WHAT THE TASK REQUIRES:
Copy out the entries below exactly as they stand, but only from the line containing "pdt ← next_table" through the line containing "for_pages start (rd64".

DATA SHOWN:

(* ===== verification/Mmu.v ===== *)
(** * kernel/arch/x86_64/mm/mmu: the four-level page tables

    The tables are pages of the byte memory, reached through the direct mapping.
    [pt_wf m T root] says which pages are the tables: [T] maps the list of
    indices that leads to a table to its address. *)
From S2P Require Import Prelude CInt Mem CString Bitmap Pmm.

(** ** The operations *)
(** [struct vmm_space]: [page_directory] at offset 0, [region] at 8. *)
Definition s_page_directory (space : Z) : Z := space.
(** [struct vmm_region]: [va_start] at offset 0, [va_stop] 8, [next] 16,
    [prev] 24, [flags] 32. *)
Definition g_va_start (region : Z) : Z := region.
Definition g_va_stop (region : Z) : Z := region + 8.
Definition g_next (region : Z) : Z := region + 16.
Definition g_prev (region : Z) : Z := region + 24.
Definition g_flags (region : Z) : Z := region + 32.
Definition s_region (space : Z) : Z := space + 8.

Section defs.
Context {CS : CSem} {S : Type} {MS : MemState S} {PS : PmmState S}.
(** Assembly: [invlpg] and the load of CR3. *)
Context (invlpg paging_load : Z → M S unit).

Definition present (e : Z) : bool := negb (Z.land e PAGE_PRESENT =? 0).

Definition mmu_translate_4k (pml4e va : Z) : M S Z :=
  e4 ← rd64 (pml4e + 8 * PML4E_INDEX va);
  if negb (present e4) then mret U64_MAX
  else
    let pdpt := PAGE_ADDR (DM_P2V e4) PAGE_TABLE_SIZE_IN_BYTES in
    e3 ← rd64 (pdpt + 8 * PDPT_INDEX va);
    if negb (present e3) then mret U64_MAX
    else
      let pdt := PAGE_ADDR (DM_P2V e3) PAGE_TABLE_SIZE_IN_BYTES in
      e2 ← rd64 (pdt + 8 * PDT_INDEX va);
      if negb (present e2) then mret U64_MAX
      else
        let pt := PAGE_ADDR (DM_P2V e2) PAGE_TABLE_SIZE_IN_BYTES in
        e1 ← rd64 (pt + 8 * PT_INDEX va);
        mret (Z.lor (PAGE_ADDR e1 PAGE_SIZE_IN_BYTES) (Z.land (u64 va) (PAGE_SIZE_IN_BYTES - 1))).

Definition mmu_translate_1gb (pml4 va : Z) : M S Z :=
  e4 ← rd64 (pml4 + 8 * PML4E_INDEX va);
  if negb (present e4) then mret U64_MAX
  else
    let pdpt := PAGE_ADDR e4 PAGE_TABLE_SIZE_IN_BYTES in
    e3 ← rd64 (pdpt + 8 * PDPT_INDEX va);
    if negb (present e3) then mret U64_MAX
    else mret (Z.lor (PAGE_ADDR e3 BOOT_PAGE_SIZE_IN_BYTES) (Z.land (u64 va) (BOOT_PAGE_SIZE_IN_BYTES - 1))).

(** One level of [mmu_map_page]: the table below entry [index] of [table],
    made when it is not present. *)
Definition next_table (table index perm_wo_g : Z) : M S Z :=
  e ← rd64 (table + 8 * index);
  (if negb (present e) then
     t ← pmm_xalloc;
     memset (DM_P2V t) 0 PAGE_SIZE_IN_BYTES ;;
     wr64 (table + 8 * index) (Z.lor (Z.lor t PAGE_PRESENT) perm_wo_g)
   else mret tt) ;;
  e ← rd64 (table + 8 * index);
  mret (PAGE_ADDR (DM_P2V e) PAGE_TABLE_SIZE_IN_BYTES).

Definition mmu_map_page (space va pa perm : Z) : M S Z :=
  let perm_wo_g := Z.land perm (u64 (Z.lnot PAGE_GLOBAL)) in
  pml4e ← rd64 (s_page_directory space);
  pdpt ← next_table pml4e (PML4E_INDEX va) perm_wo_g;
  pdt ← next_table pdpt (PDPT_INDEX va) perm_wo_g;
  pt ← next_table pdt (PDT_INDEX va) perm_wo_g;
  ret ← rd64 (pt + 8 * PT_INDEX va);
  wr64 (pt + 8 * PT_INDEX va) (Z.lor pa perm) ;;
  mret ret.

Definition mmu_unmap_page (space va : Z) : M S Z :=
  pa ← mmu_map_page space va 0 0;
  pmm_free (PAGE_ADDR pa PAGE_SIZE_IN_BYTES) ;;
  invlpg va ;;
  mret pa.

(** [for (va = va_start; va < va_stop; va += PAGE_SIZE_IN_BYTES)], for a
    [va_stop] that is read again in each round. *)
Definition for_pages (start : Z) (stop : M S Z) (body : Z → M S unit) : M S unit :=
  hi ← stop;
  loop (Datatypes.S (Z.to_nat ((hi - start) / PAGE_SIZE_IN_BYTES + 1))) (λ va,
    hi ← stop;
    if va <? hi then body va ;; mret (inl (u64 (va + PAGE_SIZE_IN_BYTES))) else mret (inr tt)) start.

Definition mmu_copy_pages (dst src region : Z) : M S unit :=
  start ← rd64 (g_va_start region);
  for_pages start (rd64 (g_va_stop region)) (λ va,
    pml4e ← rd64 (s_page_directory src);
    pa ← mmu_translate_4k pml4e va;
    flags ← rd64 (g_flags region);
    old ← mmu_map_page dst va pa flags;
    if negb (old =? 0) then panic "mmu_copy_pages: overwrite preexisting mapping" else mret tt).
...
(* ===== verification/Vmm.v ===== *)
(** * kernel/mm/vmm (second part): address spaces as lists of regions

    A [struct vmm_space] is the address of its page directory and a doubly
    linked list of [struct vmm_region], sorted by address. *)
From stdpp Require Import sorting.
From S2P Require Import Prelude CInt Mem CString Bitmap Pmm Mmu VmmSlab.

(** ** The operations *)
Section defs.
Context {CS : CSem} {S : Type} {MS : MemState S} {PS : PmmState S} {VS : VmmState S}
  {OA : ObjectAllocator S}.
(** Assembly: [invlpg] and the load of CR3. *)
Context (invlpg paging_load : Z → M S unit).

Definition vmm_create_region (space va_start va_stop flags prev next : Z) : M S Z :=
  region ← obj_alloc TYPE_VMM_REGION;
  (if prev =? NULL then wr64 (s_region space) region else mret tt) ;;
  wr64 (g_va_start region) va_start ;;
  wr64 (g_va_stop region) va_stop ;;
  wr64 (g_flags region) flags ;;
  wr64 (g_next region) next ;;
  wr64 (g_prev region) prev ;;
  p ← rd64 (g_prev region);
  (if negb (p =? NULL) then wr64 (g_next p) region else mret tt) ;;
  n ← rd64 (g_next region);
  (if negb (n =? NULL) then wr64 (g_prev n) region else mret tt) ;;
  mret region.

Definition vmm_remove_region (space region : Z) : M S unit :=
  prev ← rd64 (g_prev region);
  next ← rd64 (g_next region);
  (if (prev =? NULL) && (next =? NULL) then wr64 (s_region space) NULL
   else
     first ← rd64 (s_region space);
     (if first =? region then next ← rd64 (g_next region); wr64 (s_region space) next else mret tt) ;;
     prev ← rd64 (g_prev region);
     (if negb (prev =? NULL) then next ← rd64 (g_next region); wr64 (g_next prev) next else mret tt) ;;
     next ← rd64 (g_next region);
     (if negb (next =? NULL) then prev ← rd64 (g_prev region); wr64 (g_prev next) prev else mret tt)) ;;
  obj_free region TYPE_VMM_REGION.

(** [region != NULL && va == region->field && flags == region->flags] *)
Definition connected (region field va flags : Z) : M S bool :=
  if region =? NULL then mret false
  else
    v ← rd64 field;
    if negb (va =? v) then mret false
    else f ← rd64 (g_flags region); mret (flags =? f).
* * *
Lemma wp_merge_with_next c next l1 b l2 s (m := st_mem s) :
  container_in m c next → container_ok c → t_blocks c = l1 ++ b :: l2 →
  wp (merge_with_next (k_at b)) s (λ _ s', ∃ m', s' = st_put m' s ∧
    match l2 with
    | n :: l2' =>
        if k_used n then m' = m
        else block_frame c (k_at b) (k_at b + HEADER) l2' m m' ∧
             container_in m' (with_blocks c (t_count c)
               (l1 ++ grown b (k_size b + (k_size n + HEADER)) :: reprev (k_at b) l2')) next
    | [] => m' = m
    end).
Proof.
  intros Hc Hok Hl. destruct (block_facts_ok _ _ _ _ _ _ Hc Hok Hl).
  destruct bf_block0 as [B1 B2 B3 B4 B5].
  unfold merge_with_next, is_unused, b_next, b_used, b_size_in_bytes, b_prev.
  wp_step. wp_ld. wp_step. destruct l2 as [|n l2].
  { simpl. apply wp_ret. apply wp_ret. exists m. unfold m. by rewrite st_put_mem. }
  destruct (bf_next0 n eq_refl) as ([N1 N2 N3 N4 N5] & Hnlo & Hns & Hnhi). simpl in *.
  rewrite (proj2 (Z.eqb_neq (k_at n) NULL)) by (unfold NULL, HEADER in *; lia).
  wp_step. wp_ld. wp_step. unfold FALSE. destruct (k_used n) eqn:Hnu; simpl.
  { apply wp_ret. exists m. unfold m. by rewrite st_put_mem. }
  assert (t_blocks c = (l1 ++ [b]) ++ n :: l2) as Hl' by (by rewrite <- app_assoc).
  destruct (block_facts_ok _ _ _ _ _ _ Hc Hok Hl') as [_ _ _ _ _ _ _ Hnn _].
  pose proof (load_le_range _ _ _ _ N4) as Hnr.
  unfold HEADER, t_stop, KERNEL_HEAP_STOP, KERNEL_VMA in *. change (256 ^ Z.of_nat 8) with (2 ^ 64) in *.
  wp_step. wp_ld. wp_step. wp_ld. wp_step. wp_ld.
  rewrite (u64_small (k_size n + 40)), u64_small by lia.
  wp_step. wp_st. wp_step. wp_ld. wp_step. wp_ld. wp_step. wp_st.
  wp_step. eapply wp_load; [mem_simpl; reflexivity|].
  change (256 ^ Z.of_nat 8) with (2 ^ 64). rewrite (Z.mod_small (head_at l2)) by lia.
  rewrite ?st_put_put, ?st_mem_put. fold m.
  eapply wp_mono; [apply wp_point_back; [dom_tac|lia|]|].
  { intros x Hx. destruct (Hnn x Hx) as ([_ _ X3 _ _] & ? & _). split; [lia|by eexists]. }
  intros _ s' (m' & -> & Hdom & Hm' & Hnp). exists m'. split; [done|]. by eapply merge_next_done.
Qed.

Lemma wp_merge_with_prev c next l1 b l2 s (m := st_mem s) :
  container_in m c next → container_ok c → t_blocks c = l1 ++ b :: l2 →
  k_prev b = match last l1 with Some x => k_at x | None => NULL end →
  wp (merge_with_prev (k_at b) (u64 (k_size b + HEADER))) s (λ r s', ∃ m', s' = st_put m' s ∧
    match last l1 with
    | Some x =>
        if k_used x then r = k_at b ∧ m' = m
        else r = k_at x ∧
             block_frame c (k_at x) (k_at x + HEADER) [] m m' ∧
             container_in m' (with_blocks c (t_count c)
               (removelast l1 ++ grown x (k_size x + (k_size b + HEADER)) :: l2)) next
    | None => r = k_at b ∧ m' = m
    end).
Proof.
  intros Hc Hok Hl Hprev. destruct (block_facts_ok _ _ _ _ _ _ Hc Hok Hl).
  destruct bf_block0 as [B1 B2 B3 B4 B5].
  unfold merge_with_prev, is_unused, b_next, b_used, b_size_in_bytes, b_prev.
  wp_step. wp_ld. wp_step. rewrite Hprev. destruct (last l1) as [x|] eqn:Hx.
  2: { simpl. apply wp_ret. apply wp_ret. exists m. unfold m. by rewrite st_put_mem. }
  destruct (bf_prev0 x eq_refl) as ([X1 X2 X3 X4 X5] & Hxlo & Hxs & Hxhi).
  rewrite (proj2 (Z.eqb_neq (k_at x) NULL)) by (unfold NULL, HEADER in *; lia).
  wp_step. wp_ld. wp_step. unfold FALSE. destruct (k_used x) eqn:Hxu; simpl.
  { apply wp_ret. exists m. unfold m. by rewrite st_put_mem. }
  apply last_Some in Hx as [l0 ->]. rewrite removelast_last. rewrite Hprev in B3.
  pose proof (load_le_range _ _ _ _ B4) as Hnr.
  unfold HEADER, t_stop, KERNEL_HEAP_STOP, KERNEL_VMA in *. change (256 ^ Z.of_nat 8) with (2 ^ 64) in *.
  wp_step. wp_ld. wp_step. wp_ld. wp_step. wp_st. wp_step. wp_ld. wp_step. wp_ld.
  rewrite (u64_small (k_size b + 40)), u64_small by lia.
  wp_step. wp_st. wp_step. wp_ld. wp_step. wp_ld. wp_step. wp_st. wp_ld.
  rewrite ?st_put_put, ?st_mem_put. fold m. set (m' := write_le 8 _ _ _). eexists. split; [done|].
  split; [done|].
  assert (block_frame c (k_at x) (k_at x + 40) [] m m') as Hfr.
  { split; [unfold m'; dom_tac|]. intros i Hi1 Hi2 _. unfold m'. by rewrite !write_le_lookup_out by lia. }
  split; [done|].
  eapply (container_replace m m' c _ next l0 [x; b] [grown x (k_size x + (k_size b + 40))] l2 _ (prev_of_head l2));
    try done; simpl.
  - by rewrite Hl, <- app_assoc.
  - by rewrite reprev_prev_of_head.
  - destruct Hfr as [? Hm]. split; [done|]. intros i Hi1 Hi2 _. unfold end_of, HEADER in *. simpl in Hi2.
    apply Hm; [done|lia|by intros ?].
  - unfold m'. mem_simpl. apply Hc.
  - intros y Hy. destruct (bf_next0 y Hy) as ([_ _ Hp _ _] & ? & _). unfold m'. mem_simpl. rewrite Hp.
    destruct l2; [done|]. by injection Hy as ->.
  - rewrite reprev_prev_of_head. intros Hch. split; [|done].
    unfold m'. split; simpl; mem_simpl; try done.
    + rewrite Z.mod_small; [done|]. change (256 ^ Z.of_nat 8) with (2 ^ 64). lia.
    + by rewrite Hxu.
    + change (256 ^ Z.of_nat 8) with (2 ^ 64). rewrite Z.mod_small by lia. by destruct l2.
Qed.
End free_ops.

SOLUTION:
  pdt ← next_table pdpt (PDPT_INDEX va) perm_wo_g;
  pt ← next_table pdt (PDT_INDEX va) perm_wo_g;
  ret ← rd64 (pt + 8 * PT_INDEX va);
  wr64 (pt + 8 * PT_INDEX va) (Z.lor pa perm) ;;
  mret ret.

Definition mmu_unmap_page (space va : Z) : M S Z :=
  pa ← mmu_map_page space va 0 0;
  pmm_free (PAGE_ADDR pa PAGE_SIZE_IN_BYTES) ;;
  invlpg va ;;
  mret pa.

(** [for (va = va_start; va < va_stop; va += PAGE_SIZE_IN_BYTES)], for a
    [va_stop] that is read again in each round. *)
Definition for_pages (start : Z) (stop : M S Z) (body : Z → M S unit) : M S unit :=
  hi ← stop;
  loop (Datatypes.S (Z.to_nat ((hi - start) / PAGE_SIZE_IN_BYTES + 1))) (λ va,
    hi ← stop;
    if va <? hi then body va ;; mret (inl (u64 (va + PAGE_SIZE_IN_BYTES))) else mret (inr tt)) start.

Definition mmu_copy_pages (dst src region : Z) : M S unit :=
  start ← rd64 (g_va_start region);
  for_pages start (rd64 (g_va_stop region)) (λ va,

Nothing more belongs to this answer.